Upgrade AWS EKS – Older Version to Latest Otherwise Pay 500%! Learn More

Tags are key and value pairs that act as metadata for organizing your AWS resources. With most AWS resources, you have the option of adding tags when you create the resource. 

Examples of resources include an Amazon Elastic Compute Cloud (Amazon EC2) instance, an Amazon Simple Storage Service (Amazon S3) bucket, or a secret in AWS Secrets Manager.

Importance Of Tags

You can assign metadata to AWS resources in the form of Tags. Each Tag has a key and a value defined by the user. Tags can help you manage, identify, organize, search and filter resources. You can create Tags to classify resources according to their purpose, owner, environment or other criteria.

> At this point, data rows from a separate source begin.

(* ===== verification/BoardMonitor.v ===== *)
(** * The board monitor: [source/BoardEvents.c] and [source/BoardMonitorThread.c]

    Every 10 ms a timer wakes the thread, which samples the card detect and the USB
    power lines, debounces them and broadcasts their changes.  In the functions called
    by the thread, [chSysLockFromISR] and [chSysUnlockFromISR] are a critical section
    without a reschedule. *)

From S2P Require Import Prelude CLib Prog ThreadQueue Kernel ChVt ChSchd ChThreads ChMbox.
From S2P Require Import ChEvents AppState.

Module BoardMonitor.
Import ChVt ChThreads ChMbox ChEvents.

Definition DEBOUNCE_COUNTER_START : Z := 10.
Definition POLLING_DELAY : Z := 10.

(** [SystemEvent_t] *)
Definition SYS_EVT_IGNITION_ON : Z := 0.
Definition SYS_EVT_IGNITION_OFF : Z := 1.

Definition boardEventsInit : K unit :=
  chEvtObjectInit besSdcardInserted;;
  chEvtObjectInit besSdcardRemoved;;
  chEvtObjectInit besUsbConnected;;
  chEvtObjectInit besUsbDisconnected;;
  chEvtObjectInit besIgnitionOn;;
  chEvtObjectInit besIgnitionOff.

Section monitor.
Context {S : Type} `{!Component S ch_system, !Component S app}.

Definition isSdcardInserted : M S bool :=
  b ← readLine LINE_SDC_CARD_DETECT; mret (bool_decide (PAL_HIGH = b)).

Definition checkSdcard : prog S unit :=
  a ← Atom appl;
  if 0 <? sdcard_counter a then
    b ← Atom isSdcardInserted;
    if (b : bool) then
      Atom (on_app (set_sdcard_counter (fun c => u8 (c - 1))));;
      a ← Atom appl;
      if sdcard_counter a =? 0 then lift (locked (Atom (chEvtBroadcastI besSdcardInserted)))
      else mret tt
    else Atom (on_app (set_sdcard_counter (fun _ => DEBOUNCE_COUNTER_START)))
  else
    b ← Atom isSdcardInserted;
    if negb b then
      Atom (on_app (set_sdcard_counter (fun _ => DEBOUNCE_COUNTER_START)));;
      lift (locked (Atom (chEvtBroadcastI besSdcardRemoved)))
    else mret tt.

Definition isUsbConnected : M S bool :=
  b ← readLine LINE_USB_VBUS_SENSE; mret (bool_decide (PAL_HIGH = b)).

(** What [checkUsb] tells the others. *)
Definition usb_event (esp : nat) (evt : Z) : K unit :=
  chEvtBroadcastI esp;; chMBPostI systemMailbox evt;; mret tt.

Definition checkUsb : prog S unit :=
  a ← Atom appl;
  if 0 <? usb_counter a then
    b ← Atom isUsbConnected;
    if (b : bool) then
      Atom (on_app (set_usb_counter (fun c => u8 (c - 1))));;
      a ← Atom appl;
      if usb_counter a =? 0 then lift (locked (Atom (usb_event besUsbConnected SYS_EVT_IGNITION_ON)))
      else mret tt
    else Atom (on_app (set_usb_counter (fun _ => DEBOUNCE_COUNTER_START)))
  else
    b ← Atom isUsbConnected;
    if negb b then
      Atom (on_app (set_usb_counter (fun _ => DEBOUNCE_COUNTER_START)));;
      lift (locked (Atom (usb_event besUsbDisconnected SYS_EVT_IGNITION_OFF)))
    else mret tt.

Definition timerEventHandler (id : Z) : prog S unit := checkSdcard;; checkUsb.

Definition boardMonitorThread : prog S Empty_set :=
  lift (chEvtRegister monitorTimerEvent timerEventListener 0);;
  Loop (fun _ : unit =>
    events ← lift (chEvtWaitOne ALL_EVENTS);
    chEvtDispatch [timerEventHandler] events;;
    mret (inl tt)) tt.
End monitor.

(** The callback of [monitorTimer]. *)
Definition monitor_timer_callback : K unit :=
  chEvtBroadcastI monitorTimerEvent;;
  chVTSetI monitorTimer (chTimeMS2I POLLING_DELAY) monitorTimerCallback 0.

Definition boardMonitorThreadInit : prog ch_system unit :=
  Atom (boardEventsInit;; chEvtObjectInit monitorTimerEvent);;
  locked (Atom (chVTSetI monitorTimer (chTimeMS2I POLLING_DELAY) monitorTimerCallback 0)).

(** ** Debouncing *)

(** The number of samples at the end of [xs] that are all high. *)
Fixpoint highs (xs : list bool) : nat :=
  match xs with [] => O | x :: xs => if x then S (highs xs) else O end.
Definition trailing (xs : list bool) : nat := highs (rev xs).

(** The counter after the samples [xs]. *)
Definition debounced (xs : list bool) : Z :=
  DEBOUNCE_COUNTER_START - Z.min DEBOUNCE_COUNTER_START (Z.of_nat (trailing xs)).

Lemma trailing_snoc xs x : trailing (xs ++ [x]) = if x then S (trailing xs) else O.
Proof. unfold trailing. by rewrite rev_app_distr. Qed.

(** The change seen when [x] follows [xs]: to on with the tenth high sample in a row, to
    off with the first low one after that. *)
Definition change (xs : list bool) (x : bool) : option bool :=
  if x then (if (trailing xs =? 9)%nat then Some true else None)
  else (if (10 <=? trailing xs)%nat then Some false else None).

Section debounce.
Context {S : Type} `{!Component S ch_system, !Component S app, !Apart S ch_system app}.
Implicit Types (s : S).

Definition kern (s : S) : ch_system := proj s.
Definition ap (s : S) : app := proj s.

(** The outcome of a call that may have told the kernel something. *)
Definition told (m : option (K unit)) (f : app -> app) (p : prog S unit) (s : S) : Prop :=
  match m with
  | None => exists s', exec alone p s tt s' /\ ap s' = f (ap s) /\ kern s' = kern s
  | Some m => forall k', m (kern s) = Some (tt, k') ->
      exists s', exec alone p s tt s' /\ ap s' = f (ap s) /\ kern s' = k'
  end.

(** The two checks are the same program. *)
Section generic.
Context (counter : app -> Z) (set_counter : (Z -> Z) -> app -> app) (sample : M S bool).
Context (on off : K unit).

Definition debounce : prog S unit :=
  a ← Atom appl;
  if 0 <? counter a then
    b ← Atom sample;
    if (b : bool) then
      Atom (on_app (set_counter (fun c => u8 (c - 1))));;
      a ← Atom appl;
      if counter a =? 0 then lift (locked (Atom on)) else mret tt
    else Atom (on_app (set_counter (fun _ => DEBOUNCE_COUNTER_START)))
  else
    b ← Atom sample;
    if negb b then
      Atom (on_app (set_counter (fun _ => DEBOUNCE_COUNTER_START)));;
      lift (locked (Atom off))
    else mret tt.

Context (counter_set : forall f a, counter (set_counter f a) = f (counter a)).
Context (set_ext : forall f g a, f (counter a) = g (counter a) -> set_counter f a = set_counter g a).
Context (set_id : forall a, set_counter (fun c => c) a = a).

Lemma appl_run s : appl s = Some (ap s, s).
Proof. reflexivity. Qed.
Lemma ap_on_app f s : ap (inj (f (ap s)) s) = f (ap s).
Proof. apply proj_inj. Qed.
Lemma kern_on_app (a : app) s : kern (inj a s) = kern s.
Proof. apply apart_r. Qed.
Lemma ap_inj (k : ch_system) s : ap (inj k s) = ap s.
Proof. apply (apart_l k). Qed.

(** Telling the kernel, after the counter has been set. *)
Lemma told_lift (m : K unit) f s k' : m (kern s) = Some (tt, k') ->
  exists s', exec alone (lift (locked (Atom m))) (inj (f (ap s)) s) tt s' /\
    ap s' = f (ap s) /\ kern s' = k'.
Proof.
  intros E. exists (inj k' (inj (f (ap s)) s)). split; [|split].
  - exists tt, (inj k' (inj (f (ap s)) s)). split.
    + cbn. unfold liftM. fold (kern (inj (f (ap s)) s)). by rewrite kern_on_app, E.
    + by exists tt, (inj k' (inj (f (ap s)) s)).
  - by rewrite ap_inj, ap_on_app.
  - apply proj_inj.
Qed.

Definition with_counter (f : Z -> Z) (s : S) : S := inj (set_counter f (ap s)) s.

(** The four ways through the function. *)
Lemma way_high s s' : 0 < counter (ap s) -> sample s = Some (true, s) ->
  exec alone (if u8 (counter (ap s) - 1) =? 0 then lift (locked (Atom on)) else mret tt)
    (with_counter (fun c => u8 (c - 1)) s) tt s' ->
  exec alone debounce s tt s'.
Proof.
  intros Hc Hs H. exists (ap s), s. split; [done|]. rewrite (proj2 (Z.ltb_lt _ _) Hc).
  exists true, s. split; [exact Hs|]. exists tt, (with_counter (fun c => u8 (c - 1)) s).
  split; [done|]. exists (ap (with_counter (fun c => u8 (c - 1)) s)), (with_counter (fun c => u8 (c - 1)) s).
  split; [done|]. unfold with_counter at 1. by rewrite ap_on_app, counter_set.
Qed.

Lemma way_low s : 0 < counter (ap s) -> sample s = Some (false, s) ->
  exec alone debounce s tt (with_counter (fun _ => DEBOUNCE_COUNTER_START) s).
Proof.
  intros Hc Hs. exists (ap s), s. split; [done|]. rewrite (proj2 (Z.ltb_lt _ _) Hc). by exists false, s.
Qed.

Lemma way_still_high s : counter (ap s) <= 0 -> sample s = Some (true, s) -> exec alone debounce s tt s.
Proof.
  intros Hc Hs. exists (ap s), s. split; [done|]. rewrite (proj2 (Z.ltb_ge _ _) Hc). by exists true, s.
Qed.

Lemma way_falls s s' : counter (ap s) <= 0 -> sample s = Some (false, s) ->
  exec alone (lift (locked (Atom off))) (with_counter (fun _ => DEBOUNCE_COUNTER_START) s) tt s' ->
  exec alone debounce s tt s'.
Proof.
  intros Hc Hs H. exists (ap s), s. split; [done|]. rewrite (proj2 (Z.ltb_ge _ _) Hc).
  exists false, s. split; [exact Hs|]. exists tt, (with_counter (fun _ => DEBOUNCE_COUNTER_START) s).
  by split.
Qed.

Lemma with_counter_ok f v s : f (counter (ap s)) = v ->
  ap (with_counter f s) = set_counter (fun _ => v) (ap s) /\ kern (with_counter f s) = kern s.
Proof.
  intros Hf. unfold with_counter. rewrite ap_on_app, kern_on_app. split; [by apply set_ext|done].
Qed.

Lemma debounce_ok xs x s : counter (ap s) = debounced xs -> sample s = Some (x, s) ->
  told ((fun b : bool => if b then on else off) <$> change xs x)
    (set_counter (fun _ => debounced (xs ++ [x]))) debounce s.
Proof.
  intros Hc Hs.
  assert (Hd : debounced (xs ++ [x]) = if x then 10 - Z.min 10 (Z.of_nat (Datatypes.S (trailing xs))) else 10)
    by (unfold debounced; rewrite trailing_snoc; by destruct x).
  unfold debounced at 1, DEBOUNCE_COUNTER_START in Hc. unfold change.
  destruct (decide (trailing xs < 10)%nat) as [Hn|Hn], x.
  - assert (Hf : u8 (counter (ap s) - 1) = debounced (xs ++ [true])) by (rewrite Hd, Hc, u8_id; lia).
    destruct (with_counter_ok (fun c => u8 (c - 1)) _ s Hf) as [Ha Hk].
    destruct (Nat.eqb_spec (trailing xs) 9) as [H9|H9]; cbn [told fmap option_fmap option_map].
    + intros k' E. destruct (told_lift on (set_counter (fun c => u8 (c - 1))) s k' E)
        as (s' & Hx & Ha' & Hk').
      exists s'. split; [|split; [|done]].
      * apply way_high; [lia|done|]. rewrite Hf, Hd, H9. exact Hx.
      * rewrite Ha'. by apply set_ext.
    + exists (with_counter (fun c => u8 (c - 1)) s). split; [|done].
      apply way_high; [lia|done|]. rewrite Hf, Hd. by rewrite (proj2 (Z.eqb_neq _ _)) by lia.
  - replace (10 <=? trailing xs)%nat with false by (symmetry; apply Nat.leb_gt; lia).
    exists (with_counter (fun _ => DEBOUNCE_COUNTER_START) s). split; [by apply way_low; [lia|]|].
    apply with_counter_ok. by rewrite Hd.
  - replace (trailing xs =? 9)%nat with false by (symmetry; apply Nat.eqb_neq; lia).
    exists s. split; [by apply way_still_high; [lia|]|]. split; [|done].
    rewrite <- (set_id (ap s)) at 1. apply set_ext. rewrite Hd. lia.
  - rewrite (proj2 (Nat.leb_le _ _)) by lia. cbn [told fmap option_fmap option_map]. intros k' E.
    destruct (told_lift off (set_counter (fun _ => DEBOUNCE_COUNTER_START)) s k' E)
      as (s' & Hx & Ha' & Hk').
    exists s'. split; [by apply way_falls; [lia| |]|]. split; [|done]. rewrite Ha'.
    apply set_ext. by rewrite Hd.
Qed.
End generic.

(** C33: the card is reported inserted with the tenth high sample in a row, and removed with
    the first low one after that; [xs] is the history since the start. *)
Theorem checkSdcard_debounce xs s : sdcard_counter (ap s) = debounced xs ->
  let x := IDR (a_gpio (ap s)) LINE_SDC_CARD_DETECT in
  told ((fun b : bool => if b then chEvtBroadcastI besSdcardInserted
                         else chEvtBroadcastI besSdcardRemoved) <$> change xs x)
    (set_sdcard_counter (fun _ => debounced (xs ++ [x]))) checkSdcard s.
Proof.
  intros Hc x. apply (debounce_ok sdcard_counter set_sdcard_counter isSdcardInserted).
  - done.
  - intros f g a Hf. unfold set_sdcard_counter. by rewrite Hf.
  - by intros [].
  - done.
  - unfold isSdcardInserted, readLine, appl, view. msimpl. unfold palReadLine, PAL_HIGH.
    fold (ap s). fold x. by destruct x.
Qed.

(** The same of the USB power line; the system thread is told too. *)
Theorem checkUsb_debounce xs s : usb_counter (ap s) = debounced xs ->
  let x := IDR (a_gpio (ap s)) LINE_USB_VBUS_SENSE in
  told ((fun b : bool => if b then usb_event besUsbConnected SYS_EVT_IGNITION_ON
                         else usb_event besUsbDisconnected SYS_EVT_IGNITION_OFF) <$> change xs x)
    (set_usb_counter (fun _ => debounced (xs ++ [x]))) checkUsb s.
Proof.
  intros Hc x. apply (debounce_ok usb_counter set_usb_counter isUsbConnected).
  - done.
  - intros f g a Hf. unfold set_usb_counter. by rewrite Hf.
  - by intros [].
  - done.
  - unfold isUsbConnected, readLine, appl, view. msimpl. unfold palReadLine, PAL_HIGH.
    fold (ap s). fold x. by destruct x.
Qed.
End debounce.

(** ** The timer *)

(** The callback of the timer sets it again, 10 ms later, and signals the thread; the other
    timers keep their deadlines. *)
Theorem monitorTimerCallback_rearms k l : evt_ok k -> vt_ok k ->
  monitorTimer ∉ keys (k_vtlist k) -> is_Some (k_vts k !! monitorTimer) -> elapsed k < 2 ^ 31 ->
  k_srcs k !! monitorTimerEvent = Some l -> (forall elp, elp ∈ l -> listens k elp) ->
  exists k', monitor_timer_callback k = Some (tt, k') /\ remaining k' monitorTimer = Some 100 /\
    (forall w, w <> monitorTimer -> remaining k' w = remaining k w) /\
    forall x, epending_of k' x = (fun e => Z.lor e (posted (k_lsts k) 0 x l)) <$> epending_of k x.
Proof.
  intros Hok Hvt Hno [vt Hv] Hel Hs Hl.
  destruct (broadcast_loop 0 l k Hok Hl) as (k1 & E1 & _ & He & _).
  assert (Htm : timers k1 = timers k) by by eapply (broadcast_frame timers 0 l (timers k)), E1.
  injection Htm as Hvl Hvts Hlt Hnow.
  assert (Hrem : forall w, remaining k1 w = remaining k w)
    by (intros w; unfold remaining, elapsed; by rewrite Hvl, Hlt, Hnow).
  assert (Hvt1 : vt_ok k1) by (destruct Hvt; constructor; by rewrite ?Hvl, ?Hvts).
  assert (Hf : vt_func vt = None).
  { destruct (vt_func vt) eqn:Ef; [|done]. destruct Hno. apply (vo_armed _ Hvt).
    exists vt. by rewrite Ef. }
  destruct (set_deadline monitorTimer (chTimeMS2I POLLING_DELAY) monitorTimerCallback 0 k1) as
    (k' & E & Hbut & _ & Hr & Hw); [done|by rewrite Hvl|by vm_compute| |].
  { unfold elapsed. rewrite Hlt, Hnow. fold (elapsed k).
    change (Z.max _ _) with 100. pose proof (vo_positive _ Hvt) as Hp. rewrite Hvl.
    destruct (k_vtlist k) as [|[v d] vl]; cbn; [unfold HDR_DELTA; lia|].
    inversion_clear Hp as [|?? Hd _]. cbn in Hd. lia. }
  exists k'. split; [|split; [exact Hr|split]].
  - unfold monitor_timer_callback, chEvtBroadcastI, chEvtBroadcastFlagsI, source. msimpl.
    erewrite run_call by apply E1. unfold chVTSetI, chVTResetI, chVTIsArmedI. msimpl.
    erewrite run_deref by (rewrite Hvts; exact Hv). msimpl. rewrite Hf. cbn. exact E.
  - intros w Hne. by rewrite Hw, Hrem.
  - intros x. rewrite <- He. unfold epending_of. f_equal.
    exact (f_equal (fun k => k_threads k !! x) Hbut).
Qed.

End BoardMonitor.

The Tags are important at the security level since they will allow you:

  • Assign permissions based on tags (Attribute Based Access Control – ABAC), To allow only access to development environments if they are developers (that is, if in the user or in the role assumed there is a tag such as the following (environment:development) or (environment:production) or (environment:testing).
  • Identify the individuals or business units responsible for the resource
  • Adding tags to resources, such as compromised instances, in conjunction with a Deny statement, can prevent accidental deletion of forensics evidence needed by the incident response team once that they identified that an instance is

Tagging Best practices

When you create a tagging strategy for AWS resources, follow the following best practices:

  • Do not store Personally identifiable information (PII) or other confidential information on Tags. Use a standardized format that distinguishes capital letters from tiny for labels and apply it consistently to all types of resources.
  • Take into consideration that the Tagging guidelines should be designed for multiple purposes, such as administering access control to resources, cost monitoring, automation and organization.
  • Use automated tools to help you manage resource labels. AWS resource groups and the AWS Resource Groups Tagging API allows you to control tags through programming, which facilitates automatic administration, search and filtering of labels and resources.
  • It is better to use many tags than few tags.
  • Remember that it is easy to change labels to adapt them to changing business requirements, but take into consideration the consequences of future changes. For example, changes on the attributes that are used for ABAC will require you to update IAM policies related to those tags.